## DATA SHOWN
(** An item of a search response with no key set. *)
Definition item0 : Item :=
  {| it_repository_url := None; it_number := None; it_title := None;
     it_state := None; it_created_at := None; it_closed_at := None;
     it_updated_at := None; it_labels_key := Absent; it_html_url := None;
     it_pull_request_url := None; it_sha := None;
     it_repository := Absent; it_commit_message := None |}.

End Sample.

(** * Vocabulary of the properties, and sample worlds *)

Import PyStr.

(** [labels or []]. *)
Definition labels_or_empty (labels : option (list Label)) : list Label :=
  match labels with Some l => l | None => [] end.



(** One day, in microseconds. *)
Definition day_us : Z := (86400 * 1000000)%Z.

(** [r] hundredths is a nearest hundredth of the quotient [num / den]:
    it is off by at most half a hundredth. *)
Definition nearest_hundredth (r num den : Z) : Prop :=
  (2 * Z.abs (den * r - 100 * num) <= den)%Z.



(** The end timestamp of a pull request: the merge time if present,
    otherwise the close time. *)
Definition end_timestamp (py : Python) (merged_at closed_at : option string)
    : outcome (option datetime) :=
  match Analyzer.iso_to_dt py merged_at with
  | Done (Some merged) => Done (Some merged)
  | Done None => Analyzer.iso_to_dt py closed_at
  | r => r
  end.

(** The cycle time of a record of [prs_detailed] is the one its own
    timestamps give. *)
Definition cycle_time_ok (py : Python) (rec : Analyzer.PullRecord) : Prop :=
  (exists created_dt end_dt,
      Analyzer.iso_to_dt py (Analyzer.pr_created_at rec) = Done created_dt /\
      end_timestamp py (Analyzer.pr_merged_at rec) (Analyzer.pr_closed_at rec) = Done end_dt /\
      match created_dt, end_dt with
      | Some c, Some e =>
          exists r, Analyzer.pr_cycle_time_days rec = Some r /\
                    nearest_hundredth r (e - c) day_us
      | _, _ => Analyzer.pr_cycle_time_days rec = None
      end) /\
  (truthy (Analyzer.pr_created_at rec) = false \/
   (truthy (Analyzer.pr_merged_at rec) = false /\
    truthy (Analyzer.pr_closed_at rec) = false) ->
   Analyzer.pr_cycle_time_days rec = None).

## PROBLEM STATEMENT
The full material above needs to be returned unaltered.

## RESULT BELOW
(** An item of a search response with no key set. *)
Definition item0 : Item :=
  {| it_repository_url := None; it_number := None; it_title := None;
     it_state := None; it_created_at := None; it_closed_at := None;
     it_updated_at := None; it_labels_key := Absent; it_html_url := None;
     it_pull_request_url := None; it_sha := None;
     it_repository := Absent; it_commit_message := None |}.

End Sample.

(** * Vocabulary of the properties, and sample worlds *)

Import PyStr.

(** [labels or []]. *)
Definition labels_or_empty (labels : option (list Label)) : list Label :=
  match labels with Some l => l | None => [] end.



(** One day, in microseconds. *)
Definition day_us : Z := (86400 * 1000000)%Z.

(** [r] hundredths is a nearest hundredth of the quotient [num / den]:
    it is off by at most half a hundredth. *)
Definition nearest_hundredth (r num den : Z) : Prop :=
  (2 * Z.abs (den * r - 100 * num) <= den)%Z.



(** The end timestamp of a pull request: the merge time if present,
    otherwise the close time. *)
Definition end_timestamp (py : Python) (merged_at closed_at : option string)
    : outcome (option datetime) :=
  match Analyzer.iso_to_dt py merged_at with
  | Done (Some merged) => Done (Some merged)
  | Done None => Analyzer.iso_to_dt py closed_at
  | r => r
  end.

(** The cycle time of a record of [prs_detailed] is the one its own
    timestamps give. *)
Definition cycle_time_ok (py : Python) (rec : Analyzer.PullRecord) : Prop :=
  (exists created_dt end_dt,
      Analyzer.iso_to_dt py (Analyzer.pr_created_at rec) = Done created_dt /\
      end_timestamp py (Analyzer.pr_merged_at rec) (Analyzer.pr_closed_at rec) = Done end_dt /\
      match created_dt, end_dt with
      | Some c, Some e =>
          exists r, Analyzer.pr_cycle_time_days rec = Some r /\
                    nearest_hundredth r (e - c) day_us
      | _, _ => Analyzer.pr_cycle_time_days rec = None
      end) /\
  (truthy (Analyzer.pr_created_at rec) = false \/
   (truthy (Analyzer.pr_merged_at rec) = false /\
    truthy (Analyzer.pr_closed_at rec) = false) ->
   Analyzer.pr_cycle_time_days rec = None).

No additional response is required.